Running, sniffing and leaping through the grass, we rolled in delight at the space and the clear, natural smells. Here and there woodsmoke reached our noses, along with the scent of wild animals and other dogs. JD vanished in search of those dogs after a short while, but I was still small, nervous, and easily tired, so I made my way back to Eyes.

She scooped me up and we headed towards another trailer, this one painted marroon, with curved front windows and another smaller set along the top. Chas and Man talked about it as we walked, commenting on it's "mollycroft" and distinctive shape which marked it out as "a Safari" and "classic".

By this time it was dark and cold, so I was both surprised and comforted to feel a blast of heat as we opened the door and clambered inside, shedding footwear as we entered. Inside was candlelit, with a small kitchen room to the right with a sliding door, and a larger area to the left. Turning into the warmth, I could see a long bench seat with coloured throws and cushions along one wall and a woodburning stove on the other, with a tall stack pipe leading out through the roof. At the far end was a double bed, again with a coloured throw, and a dog basket underneath in which lay a tan-coloured bitch. Sitting on the bed was a girl in a red jumper, with a ring through her nose and a head full of thin, finely woven dreadlocks. She was smiling, and reaching out to pet her dog, and next thing I knew I was being held down for the older female to investigate me, ears up and nose quivering. Once she was satisfied that I was too small to intrude on her territory, "Carolyn" (the dreadlock girl) lifted me up onto the bed and I sank into it's warm and cushioned softness. Within seconds I had company, and I curled up with my new canine acquaintance, nose on the edge of a large cushion so as not to miss anything.

As the evening unfolded, it passed in much the same way as any of those we had spent in the skippers. Wood and hash smoke mingled, and conversation flowed in it's usual mellow fashion. JD reappeared at some point and took up a place in front of the stove - after a thorough vetting by the mistress of the house, naturally. Dogs were fed and at some point thick slices of toast slathered with lemon curd were prepared by Chas in the kitchen by the light of a hurricane lantern and passed around - a good quantity making it's way to the slobbering chops of the canine members present. Endless cups of tea were made from a big kettle which was refilled and kept permanently just off the boil on top of the stove. No-one present was a drinker, so the atmosphere was soporific, all of us slowly succumbing to the haze.

The big difference to a normal night, however, was the feeling of safety. There was plenty of wood to keep feeding the fire, collected and cut by Carolyn earlier that day. There was no need to hide our lights lest anyone should see - when I ventured outside to do what was needed, I only had to look up to find my way back. The door was always left open for me to return. The food was basic, but fresh and hot. No-one was concerned about what happened outside, and it was only as we relaxed that we realised the extent to which we had been permanently on guard for trouble. Here we could let it all go. Here we were secure.
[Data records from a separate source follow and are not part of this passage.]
Lemma summary_operations_do_not_catch_iteration_errors_witness :
  arxiv_exceptions (HTTPError "Page request resulted in HTTP 503") = true
  /\ fst (run (Sample.wrapper
                 (Sample.finds_then [Sample.kan]
                    (IterRaise (HTTPError "Page request resulted in HTTP 503")))
                 None true)
            "KAN" (Sample.world true))
     = Raise (HTTPError "Page request resulted in HTTP 503").
Proof.
  split; [reflexivity|].
  exact (proj1 (summary_operations_do_not_catch_iteration_errors
                  (Sample.wrapper
                     (Sample.finds_then [Sample.kan]
                        (IterRaise (HTTPError "Page request resulted in HTTP 503")))
                     None true)
                  "KAN" (Sample.world true) [Sample.kan]
                  (HTTPError "Page request resulted in HTTP 503") eq_refl)).
Defined.

(** X8. Whatever the outcome, [run] and [get_summaries_as_docs] submit
    exactly one search, the same one for the same query, and do nothing
    else to the world: no file is written or removed and nothing is
    downloaded. *)
Theorem summary_operations_only_search
    (self : ArxivAPIWrapper) (query : string) (w : World) :
  snd (run self query w) = snd (get_summaries_as_docs self query w)
  /\ files (snd (run self query w)) = files w
  /\ fitz_installed (snd (run self query w)) = fitz_installed w
  /\ trace (snd (run self query w))
     = (trace w
        ++ [EvSearch (Str.slice_to query (Some (ARXIV_MAX_QUERY_LENGTH self)))
              (top_k_results self)])%list.
Proof.
  assert (Hrun : snd (run self query w)
                 = log (EvSearch (Str.slice_to query (Some (ARXIV_MAX_QUERY_LENGTH self)))
                          (top_k_results self)) w).
  { unfold run, try_or_return. rewrite fetch_results_spec.
    destruct (client self _ _) as [results | ex].
    - unfold bind, lift.
      destruct (comprehension summary_block results) as [[|b bs] | ex'];
        reflexivity.
    - destruct (arxiv_exceptions ex); reflexivity. }
  assert (Hdocs : snd (get_summaries_as_docs self query w)
                  = log (EvSearch (Str.slice_to query (Some (ARXIV_MAX_QUERY_LENGTH self)))
                           (top_k_results self)) w).
  { unfold get_summaries_as_docs, try_or_return. rewrite fetch_results_spec.
    destruct (client self _ _) as [results | ex].
    - reflexivity.
    - destruct (arxiv_exceptions ex); reflexivity. }
  rewrite Hrun, Hdocs. repeat split.
Qed.

(** ** The query of full-text retrieval *)

Lemma prefix_nil (s : string) : String.prefix EmptyString s = true.
Proof. destruct s; reflexivity. Qed.

Lemma contains_char_cons (c a : ascii) (s : string) :
  Str.contains (String c EmptyString) (String a s)
  = Ascii.eqb c a || Str.contains (String c EmptyString) s.
Proof. now rewrite contains_cons, prefix_cons, prefix_nil, andb_true_r. Qed.

Lemma remove_char_free (c : ascii) (s : string) :
  Str.contains (String c EmptyString) (Str.remove_char c s) = false.
Proof.
  induction s as [|a s IH]; [reflexivity|]. cbn [Str.remove_char].
  destruct (Ascii.eqb a c) eqn:Hac; [exact IH|].
  now rewrite contains_char_cons, Ascii.eqb_sym, Hac, IH.
Qed.

Lemma remove_char_keeps_free (c d : ascii) (s : string) :
  Str.contains (String c EmptyString) s = false ->
  Str.contains (String c EmptyString) (Str.remove_char d s) = false.
Proof.
  induction s as [|a s IH]; [reflexivity|].
  rewrite contains_char_cons. intros [Hca Hs]%orb_false_iff.
  cbn [Str.remove_char]. destruct (Ascii.eqb a d); [now apply IH|].
  rewrite contains_char_cons, Hca. now apply IH.
Qed.

Lemma remove_char_id (c : ascii) (s : string) :
  Str.contains (String c EmptyString) s = false -> Str.remove_char c s = s.
Proof.
  induction s as [|a s IH]; [reflexivity|].
  rewrite contains_char_cons. intros [Hca Hs]%orb_false_iff.
  cbn [Str.remove_char]. rewrite Ascii.eqb_sym, Hca. f_equal. now apply IH.
Qed.

Lemma take_keeps_free (c : ascii) (n : nat) (s : string) :
  Str.contains (String c EmptyString) s = false ->
  Str.contains (String c EmptyString) (Str.take n s) = false.
Proof.
  revert s. induction n as [|n IH]; intros [|a s]; try reflexivity.
  rewrite contains_char_cons. intros [Hca Hs]%orb_false_iff.
  cbn [Str.take]. rewrite contains_char_cons, Hca. now apply IH.
Qed.

Lemma slice_to_keeps_free (c : ascii) (s : string) (stop : option Z) :
  Str.contains (String c EmptyString) s = false ->
  Str.contains (String c EmptyString) (Str.slice_to s stop) = false.
Proof.
  intros Hs. unfold Str.slice_to. destruct stop as [n|]; [|exact Hs].
  destruct (0 <=? n); now apply take_keeps_free.
Qed.

(** X9. The first [next] of the generator of [lazy_load], once the import
    has succeeded, submits one search before anything else, and the query
    of that search contains neither a colon nor a hyphen, whatever the
    input and the configured length.  For an input without these two
    characters it is the query that [run] submits. *)
Theorem lazy_load_strips_colon_and_hyphen
    (self : ArxivAPIWrapper) (query : string) (w : World) :
  fitz_installed w = true ->
  exists (submitted : string) (evs : list event),
    trace (snd (next self (GenCreated query) w))
      = (trace w ++ EvSearch submitted (top_k_results self) :: evs)%list
    /\ Str.contains ":" submitted = false
    /\ Str.contains "-" submitted = false
    /\ (Str.contains ":" query = false -> Str.contains "-" query = false ->
        submitted = Str.slice_to query (Some (ARXIV_MAX_QUERY_LENGTH self))).
Proof.
  intros Hfitz.
  set (submitted := Str.slice_to (Str.remove_char "-" (Str.remove_char ":" query))
                      (Some (ARXIV_MAX_QUERY_LENGTH self))).
  assert (Htrace : exists evs,
    trace (snd (next self (GenCreated query) w))
    = (trace w ++ EvSearch submitted (top_k_results self) :: evs)%list).
  { cbn [next]. unfold bind at 1 2. unfold try_except, import_fitz.
    rewrite Hfitz, fetch_results_spec. fold submitted.
    destruct (client self submitted (top_k_results self)) as [results | ex].
    - destruct (loop_turn_effects self results
                  (log (EvSearch submitted (top_k_results self)) w))
        as (evs & Hevs & _).
      exists evs. rewrite Hevs. simpl. now rewrite <- app_assoc.
    - exists []. reflexivity. }
  destruct Htrace as [evs Htrace]. exists submitted, evs.
  split; [exact Htrace|]. split; [|split].
  - apply slice_to_keeps_free, remove_char_keeps_free, remove_char_free.
  - apply slice_to_keeps_free, remove_char_free.
  - intros Hcolon Hhyphen. unfold submitted.
    rewrite (remove_char_id ":" query Hcolon).
    now rewrite (remove_char_id "-" query Hhyphen).
Qed.

Lemma lazy_load_strips_colon_and_hyphen_witness :
  exists (submitted : string) (evs : list event),
    trace (snd (next (Sample.wrapper (Sample.finds []) (Some 40000) true)
                  (GenCreated "ti:tree-of-thought") (Sample.world true)))
      = (EvSearch submitted 3 :: evs)%list
    /\ Str.contains ":" submitted = false
    /\ Str.contains "-" submitted = false.
Proof.
  destruct (lazy_load_strips_colon_and_hyphen
              (Sample.wrapper (Sample.finds []) (Some 40000) true)
              "ti:tree-of-thought" (Sample.world true) eq_refl)
    as (submitted & evs & Htrace & Hcolon & Hhyphen & _).
  exists submitted, evs. split; [exact Htrace|]. split; assumption.
Defined.

(** ** The attributes that no method reads *)

(** X10. [continue_on_failure] and [load_max_docs] are never read: giving
    them other values changes the result and the effects of none of the
    four operations.  In particular [load] does not stop at
    [load_max_docs] Documents and does not go on after a failure. *)
Theorem unused_attributes_change_nothing
    (self : ArxivAPIWrapper) (cof : bool) (lmd : Z) :
  (forall (query : string) (w : World),
     run (with_unused self cof lmd) query w = run self query w)
  /\ (forall (query : string) (w : World),
        get_summaries_as_docs (with_unused self cof lmd) query w
        = get_summaries_as_docs self query w)
  /\ (forall (g : generator) (w : World),
        next (with_unused self cof lmd) g w = next self g w)
  /\ (forall (fuel : nat) (query : string) (w : World),
        load (with_unused self cof lmd) fuel query w = load self fuel query w).
Proof.
  split; [|split; [|split]]; reflexivity.
Qed.

(** With [load_max_docs] at 1 and two results, [load] returns two
    Documents. *)
Lemma unused_attributes_change_nothing_witness :
  exists (d1 d2 : Document) (w' : World),
    load (with_unused
            (Sample.wrapper (Sample.finds [Sample.kan; Sample.kan2]) (Some 4) false)
            true 1)
         3 "KAN" (Sample.world true) = Some (Return [d1; d2], w').
Proof.
  rewrite (proj2 (proj2 (proj2 (unused_attributes_change_nothing _ _ _)))).
  eexists _, _, _. vm_compute. reflexivity.
Defined.

(** ** The metadata values of the two projections *)

Lemma extra_metadata_no_base_key (self : ArxivAPIWrapper) (r : Result) (k : string) :
  k ∈ base_keys -> extra_metadata self r !! k = None.
Proof.
  intros Hk. apply not_elem_of_dom. rewrite extra_metadata_dom.
  unfold base_keys in Hk. rewrite !elem_of_union, !elem_of_singleton in Hk.
  destruct (load_all_available_meta self).
  - unfold extended_keys. rewrite !elem_of_union, !elem_of_singleton.
    intros H. repeat (destruct Hk as [Hk|Hk]); subst k;
      repeat (destruct H as [H|H]); discriminate.
  - apply not_elem_of_empty.
Qed.

Lemma load_metadata_base_lookup (self : ArxivAPIWrapper) (r : Result) :
  load_metadata self r !! "Published" = Some (VStr (str_date (date_of (updated r))))
  /\ load_metadata self r !! "Title" = Some (VStr (title r))
  /\ load_metadata self r !! "Authors"
       = Some (VStr (Str.join ", " (map name (authors r))))
  /\ load_metadata self r !! "Summary" = Some (VStr (summary r)).
Proof.
  unfold load_metadata, dict_unpack.
  repeat split;
    (rewrite lookup_union_r
       by (apply extra_metadata_no_base_key; unfold base_keys;
           rewrite !elem_of_union, !elem_of_singleton; auto));
    unfold dict; simpl; now simplify_map_eq.
Qed.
Eventually Man, Eyes, JD and I headed back to the first trailer - Chas's, it turned out - and bedded down. It was cold in there as it had been empty for a while and didn't have the comforts of the Safari, but we soon cuddled up as a family, and the feeling of release continued. We slept like babies, even JD finally letting out a deep sigh and going off duty.

The next morning we awoke to birdsong and headed back to town. It had been a short respite, but an important one. Now we had a goal. We didn't know how or where we were going to do it, but we all knew that site was where we wanted to be.